(** * x-ray: the schema walker and the pagination controller

    A shallow embedding of [lib/walk.js], [lib/validate-types.js] and of
    [index.js] ([Xray], [node], [next], [WalkHTML]) of the x-ray scraper,
    with the properties of the walker, of strict-mode validation and of
    the pagination cycle that the design document states about them.

    - JavaScript values are a tagged inductive type, [jsval]; [typeof],
      [instanceof RegExp] and [.constructor] are read off the tag.
    - The code is in continuation-passing style.  A callback-taking
      function is rendered by the list of invocations it makes of its
      continuation, and everything that leaves the controller (requests,
      loads, stream writes, calls of the abort predicate, reports) by an
      event trace.
    - What is not among the sources ([lib/util.js], [lib/resolve.js],
      cheerio, the crawler, the user's functions) is a parameter.  A
      foreign call that takes a continuation calls it once; [resolve]
      returns.  The children of a mapping and the sub-walks of a
      sequence are done in an order that is a parameter.
    - A run may paginate for ever, so the cycle is given fuel: one unit
      per request. *)

From Stdlib Require Import Ascii ZArith Lia Permutation.
From stdpp Require Import base option list strings numbers.

Open Scope string_scope.
Open Scope list_scope.
Set Warnings "-register-all".

(* ===================================================================== *)
(** ** JavaScript values *)
(* ===================================================================== *)

(** What [value.constructor] is for an object that has no own property of
    that name: [Object] for a literal, [undefined] for
    [Object.create(null)], the class for an instance. *)
Inductive ctor :=
| CtorObject
| CtorNone
| CtorClass (name : string).

(** Schemas and walk results.  Functions and regular expressions are
    foreign: they are named by a handle and run by the environment.
    The properties of an object are kept in [Object.keys] order. *)
Inductive jsval :=
| JUndefined
| JNull
| JBool (b : bool)
| JNum (n : Z)
| JStr (s : string)
| JFun (f : nat)
| JRegExp (r : nat)
| JArr (items : list jsval)
| JObj (c : ctor) (props : list (string * jsval)).

(** Errors passed as the first argument of a continuation. *)
Inductive jserror :=
| TypeError (message : string) (path : option string) (receivedType : option string)
| Failure (tag : nat).

Inductive result (A : Type) :=
| Ok (a : A)
| Err (e : jserror).
Arguments Ok {A} a.
Arguments Err {A} e.

(** The key argument of [walk]: [undefined] at the root. *)
Definition okey := option string.

Definition typeof (v : jsval) : string :=
  match v with
  | JUndefined => "undefined"
  | JNull => "object"
  | JBool _ => "boolean"
  | JNum _ => "number"
  | JStr _ => "string"
  | JFun _ => "function"
  | JRegExp _ => "object"
  | JArr _ => "object"
  | JObj _ _ => "object"
  end.

Definition typeof_is (v : jsval) (t : string) : bool :=
  bool_decide (typeof v = t).
(** C7.  When [/ask] answers 200, the session's stored list is what it was
    with one turn added at the end, holding the question as it came in the
    body (not the prompt sent to the chain), the chain's answer and the
    clock reading; the body carries the answer, the status ["success"], the
    session id and that stored list, which is within the cap. *)
Theorem successful_ask_records_the_original_question (env : ask_env) (w : world) :
  status_of (fst (ask_question env w)) = 200 ->
  exists members q items content,
    get_json env = Val (JObj members) /\
    Py.lookup "question" members = Some q /\
    chat_histories w = Dict items /\
    let session_id := resolved_session members in
    let old := stored_turns session_id items in
    let new := (old ++ [mk_turn q content (now env)])%list in
    invoked (snd (ask_question env w)) = (invoked w ++ [expected_prompt old q])%list /\
    chain_invoke env (expected_prompt old q) = Val content /\
    history_of session_id (snd (ask_question env w)) = Some new /\
    fst (ask_question env w)
    = ([("answer", RText content);
        ("status", RText "success");
        ("session_id", RJson session_id);
        ("history", RTurns new)], 200) /\
    (List.length new <= MAX_HISTORY_LENGTH)%nat.
Proof.
  intros H200.
  destruct (ask_question_cases env w)
    as [[_ [b [st [E [Hst | Hst]]]]] | [[members [q [e' [_ [_ [_ E]]]]]]
                              | [members [q [items [Hj [Hq [Hd [Hh [Hprint E]]]]]]]]]].
  - rewrite E in H200. simpl in H200. congruence.
  - rewrite E in H200. simpl in H200. congruence.
  - rewrite E in H200. discriminate.
  - cbv zeta in E. rewrite contextualize_build_context in E.
    destruct (chain_invoke env _) as [content|e] eqn:Hcall.
    2: { rewrite E in H200. discriminate. }
    destruct (console env (response_text _ _)) as [[]|e].
    2: { rewrite E in H200. discriminate. }
    destruct (_ <? _)%nat eqn:Hcap.
    { rewrite E in H200. discriminate. }
    exists members, q, items, content. cbv zeta.
    repeat (split; [assumption|]). rewrite E. cbn [fst snd invoked].
    split; [reflexivity|]. split; [exact Hcall|].
    split; [|split; [reflexivity|]].
    + unfold history_of. cbn [chat_histories]. now apply dict_get_set_same.
    + apply Nat.ltb_ge in Hcap. exact Hcap.
Qed.
(** * web-serial-monitor: the session core of [App.tsx]

    A shallow embedding of the log buffer, the disconnect / connect
    procedures, the chunked file transfer, the send queue and the WebSocket
    reconnect logic of the React component [App], with the properties the
    specification states about them, and further properties of this code, of
    the log export, of the line-frequency meter and of the quick-send list.

    Conventions.
    - A [Uint8Array] is a [list byte]; a JS number that holds a length, a
      size or a delay is a [Z]; a JS string is a [string] (UTF-8 bytes).
    - A [useRef] cell is a field of [Refs]; the [useState] values a render
      closes over are a [Render]; handlers take the [Render] they were
      created in, so a value read through the closure stays what it was
      when the handler started, while a ref is read live.
    - Host calls whose result the code branches on (device picker, port
      open, writes ...) take their result as an [Outcome] argument. *)

From stdpp Require Import base numbers list strings pretty gmap.
From Stdlib Require Import Strings.Byte Strings.Ascii.

Local Open Scope Z_scope.

(** ** types.ts *)

Inductive CommMode := Serial | WebSocket | Bluetooth.
Inductive DisplayMode := Text | Hex.
Inductive FileSendMode := Raw | YModem.
Inductive LogType := rx | tx | info | error.

#[global] Instance CommMode_eq_dec : EqDecision CommMode.
Proof. solve_decision. Defined.
#[global] Instance DisplayMode_eq_dec : EqDecision DisplayMode.
Proof. solve_decision. Defined.
#[global] Instance LogType_eq_dec : EqDecision LogType.
Proof. solve_decision. Defined.

Record LogEntry := {
  id : string;            (* Math.random().toString(36).substr(2, 9) *)
  timestamp : Z;          (* new Date(), as milliseconds *)
  type : LogType;
  data : list byte;
  text : string;
  byteCount : Z
}.

(** What [addLog] draws from the host for one entry: the random id and the
    clock reading. *)
Record Stamp := { stamp_id : string; stamp_time : Z }.

(** ** JavaScript array helpers *)

(** [Array.prototype.slice(start, end)] / [Uint8Array.prototype.slice]:
    a negative index counts from the end, both are clamped to the length. *)
Definition relIndex (len i : Z) : Z :=
  if bool_decide (i < 0) then Z.max (len + i) 0 else Z.min i len.

Definition slice {A} (start end_ : Z) (l : list A) : list A :=
  let len := Z.of_nat (length l) in
  let k := relIndex len start in
  let final := relIndex len end_ in
  take (Z.to_nat (Z.max (final - k) 0)) (drop (Z.to_nat k) l).

(** [slice(start)]: the end defaults to the length. *)
Definition slice_from {A} (start : Z) (l : list A) : list A :=
  slice start (Z.of_nat (length l)) l.

(** ** The log buffer *)

(** [calculateBufferSize]: [logs.reduce((total, log) => total + log.data.length, 0)]. *)
Definition calculateBufferSize (logs : list LogEntry) : Z :=
  foldl (fun total log => total + Z.of_nat (length (data log))) 0 logs.

(** The [while] loop of [addLog]:
    [while (calculateBufferSize(tempLogs) > max && tempLogs.length > 10) tempLogs.shift()]. *)
Fixpoint evictOldest (currentMaxBufferSize : Z) (tempLogs : list LogEntry) : list LogEntry :=
  match tempLogs with
  | [] => []
  | _ :: shifted =>
      if bool_decide (calculateBufferSize tempLogs > currentMaxBufferSize)
         && bool_decide (Z.of_nat (length tempLogs) > 10)
      then evictOldest currentMaxBufferSize shifted
      else tempLogs
  end.

Definition newLogEntry (st : Stamp) (ty : LogType) (d : list byte) (newText : string) : LogEntry :=
  {| id := stamp_id st; timestamp := stamp_time st; type := ty;
     data := d; text := newText; byteCount := Z.of_nat (length d) |}.
(* ===== verification/Encoding.v ===== *)
(** * Re-padding a base64 string: [decode] of [useEncoding]

    Models the padding loop of [decode] in
    [src/src/hooks/encoding/encoding.ts] and the length check of
    [base64.toByteArray] that it feeds.  The arithmetic of the code is on
    JavaScript numbers: [length / 4], [Math.floor], the difference and
    the product by 4 are exact on doubles for every string length below
    2^50 (division and multiplication by 4 only shift the exponent, and
    the difference of a number and its floor is a multiple of 1/4), so
    rationals [Q] compute the same values.

    The loop [for (i = 0; i < missingSignsCount; i += 1)] runs at most 4
    times because [missingSignsCount < 4]; the model runs it with 4
    units of fuel and [padding_loop_exits] shows the fuel is never the
    reason it stops.  The theorems show how many [=] the code appends and
    for which lengths the result passes the decoder's length check. *)

From S2P Require Import Prelude.
From Stdlib Require Import QArith Qround.

Definition equals_sign : ascii := "="%char.

(** [missingSignsCount = (length - lengthRound) * 4] with
    [length = validValue.length / 4] and [lengthRound = Math.floor(length)]. *)
Definition missingSignsCount (validValue : JsString) : Q :=
  let length := inject_Z (js_length validValue) / 4 in
  let lengthRound := inject_Z (Qfloor length) in
  (length - lengthRound) * 4.

(** [for (let i = 0; i < missingSignsCount; i += 1) validValue += '=';]
    with [fuel] iterations at most. *)
Fixpoint padding_loop (fuel : nat) (missing : Q) (i : Z) (validValue : JsString) : JsString :=
  match fuel with
  | O => validValue
  | S fuel' =>
      if Qlt_le_dec (inject_Z i) missing
      then padding_loop fuel' missing (i + 1) (validValue ++ [equals_sign])
      else validValue
  end.

(** The padding step of [decode]. *)
Definition decode_padding (value : JsString) : JsString :=
  let validValue := value in
  if decide ((js_length validValue mod 4 <> 0)%Z)
  then padding_loop 4 (missingSignsCount validValue) 0 validValue
  else validValue.

(** [base64.toByteArray] (base64-js, [getLens]) throws
    ["Invalid string. Length must be a multiple of 4"] unless the length
    is a multiple of 4. *)
Definition toByteArray_accepts (b64 : JsString) : bool := bool_decide ((js_length b64 mod 4 = 0)%Z).

(** ** Lemmas *)

Lemma missingSignsCount_eq (v : JsString) :
  missingSignsCount v == inject_Z (js_length v mod 4)%Z.
Proof.
  unfold missingSignsCount.
  assert (Hf : Qfloor (inject_Z (js_length v) / 4) = (js_length v / 4)%Z).
  { symmetry. apply (Zdiv_Qdiv (js_length v) 4). }
  rewrite Hf. pose proof (Z.div_mod (js_length v) 4 ltac:(lia)) as Hdm.
  rewrite Hdm at 1. rewrite inject_Z_plus, inject_Z_mult. field.
Qed.

(** The loop appends one sign per iteration while [i < missing]. *)
Lemma padding_loop_count (fuel : nat) (m i : Z) (v : JsString) :
  (0 <= i)%Z -> (Z.to_nat (m - i) <= fuel)%nat ->
  padding_loop fuel (inject_Z m) i v = v ++ replicate (Z.to_nat (m - i)) equals_sign.
Proof.
  revert i v. induction fuel as [|fuel IH]; intros i v Hi Hf; simpl.
  - replace (Z.to_nat (m - i)) with 0%nat by lia. by rewrite app_nil_r.
  - destruct (Qlt_le_dec (inject_Z i) (inject_Z m)) as [Hlt|Hle].
    + rewrite <- Zlt_Qlt in Hlt. rewrite IH by lia. rewrite <- app_assoc.
      f_equal. replace (Z.to_nat (m - i)) with (S (Z.to_nat (m - (i + 1)))) by lia.
      simpl. by rewrite replicate_cons_app.
    + rewrite <- Zle_Qle in Hle. replace (Z.to_nat (m - i)) with 0%nat by lia.
      by rewrite app_nil_r.
Qed.

Lemma padding_loop_Qeq (fuel : nat) (m m' : Q) (i : Z) (v : JsString) :
  m == m' -> padding_loop fuel m i v = padding_loop fuel m' i v.
Proof.
  intros Hm. revert i v. induction fuel as [|fuel IH]; intros i v; simpl; [done|].
  destruct (Qlt_le_dec (inject_Z i) m) as [H1|H1], (Qlt_le_dec (inject_Z i) m') as [H2|H2];
    rewrite ?IH; try done; exfalso; rewrite Hm in H1; by apply (Qlt_not_le _ _ H1) || apply (Qlt_not_le _ _ H2).
Qed.

(** With 3 iterations or more the loop has appended [length mod 4] signs. *)
Lemma padding_loop_enough (v : JsString) (fuel : nat) :
  (3 <= fuel)%nat ->
  padding_loop fuel (missingSignsCount v) 0 v =
  v ++ replicate (Z.to_nat (js_length v mod 4)) equals_sign.
Proof.
  intros Hn. pose proof (Z.mod_pos_bound (js_length v) 4 ltac:(lia)) as Hb.
  rewrite (padding_loop_Qeq _ _ _ _ _ (missingSignsCount_eq v)).
  rewrite padding_loop_count by lia. by rewrite Z.sub_0_r.
Qed.

Lemma decode_padding_eq (v : JsString) :
  decode_padding v = v ++ replicate (Z.to_nat (js_length v mod 4)) equals_sign.
Proof.
  unfold decode_padding. case_decide as Hm; [apply padding_loop_enough; lia|].
  replace (js_length v mod 4)%Z with 0%Z by lia. by rewrite app_nil_r.
Qed.

(** ** Theorems *)

(** The padding loop appends [length mod 4] signs [=], and it stops
    by its own condition within 3 iterations: with any bound of at least
    3 iterations it returns the same string. *)
Theorem decode_padding_appends_mod (v : JsString) (fuel : nat) :
  (3 <= fuel)%nat ->
  decode_padding v = v ++ replicate (Z.to_nat (js_length v mod 4)) equals_sign /\
  (js_length v mod 4 <> 0 ->
   padding_loop fuel (missingSignsCount v) 0 v = decode_padding v)%Z.
Proof.
  intros Hfuel. rewrite decode_padding_eq. split; [done|].
  intros _. by apply padding_loop_enough.
Qed.

Example decode_padding_appends_mod_witness :
  (3 <= 4)%nat /\ decode_padding (js "YWI") = js "YWI===".
Proof.
  split; [lia|]. destruct (decode_padding_appends_mod (js "YWI") 4) as [H _]; [lia|].
  rewrite H. reflexivity.
Defined.

(** The re-padded string passes the decoder's length check exactly
    when the input length is 0 or 2 modulo 4.  A base64 text whose single
    [=] was stripped (length 3 modulo 4) gets three signs instead of one
    and is rejected; the correct count is [(4 - length mod 4) mod 4]. *)
Theorem decode_padding_accepted_iff (v : JsString) :
  toByteArray_accepts (decode_padding v) = true <->
  (js_length v mod 4 = 0 \/ js_length v mod 4 = 2)%Z.
Proof.
  rewrite decode_padding_eq.
  unfold toByteArray_accepts. rewrite bool_decide_eq_true, js_length_app.
  unfold js_length at 2. rewrite length_replicate, Z2Nat.id by (apply Z.mod_pos_bound; lia).
  pose proof (Z.mod_pos_bound (js_length v) 4 ltac:(lia)) as Hb.
  split; intros Hm.
  - rewrite Zplus_mod, Zmod_mod in Hm.
    destruct (Z.eq_dec (js_length v mod 4) 0) as [|Hn0]; [left; done|].
    destruct (Z.eq_dec (js_length v mod 4) 1) as [Hn1|Hn1]; [rewrite Hn1 in Hm; discriminate|].
    destruct (Z.eq_dec (js_length v mod 4) 2) as [|Hn2]; [right; done|].
    assert (H3 : (js_length v mod 4 = 3)%Z) by lia. rewrite H3 in Hm. discriminate.
  - rewrite Zplus_mod, Zmod_mod. destruct Hm as [-> | ->]; reflexivity.
Qed.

════════════════

• _Directions_: The expected response is the material above given again line by line, from its first line to the line holding "[instanceof RegExp] and", inclusive.

• _Answer for the task_:
(** * x-ray: the schema walker and the pagination controller

    A shallow embedding of [lib/walk.js], [lib/validate-types.js] and of
    [index.js] ([Xray], [node], [next], [WalkHTML]) of the x-ray scraper,
    with the properties of the walker, of strict-mode validation and of
    the pagination cycle that the design document states about them.

    - JavaScript values are a tagged inductive type, [jsval]; [typeof],
      [instanceof RegExp] and [.constructor] are read off the tag.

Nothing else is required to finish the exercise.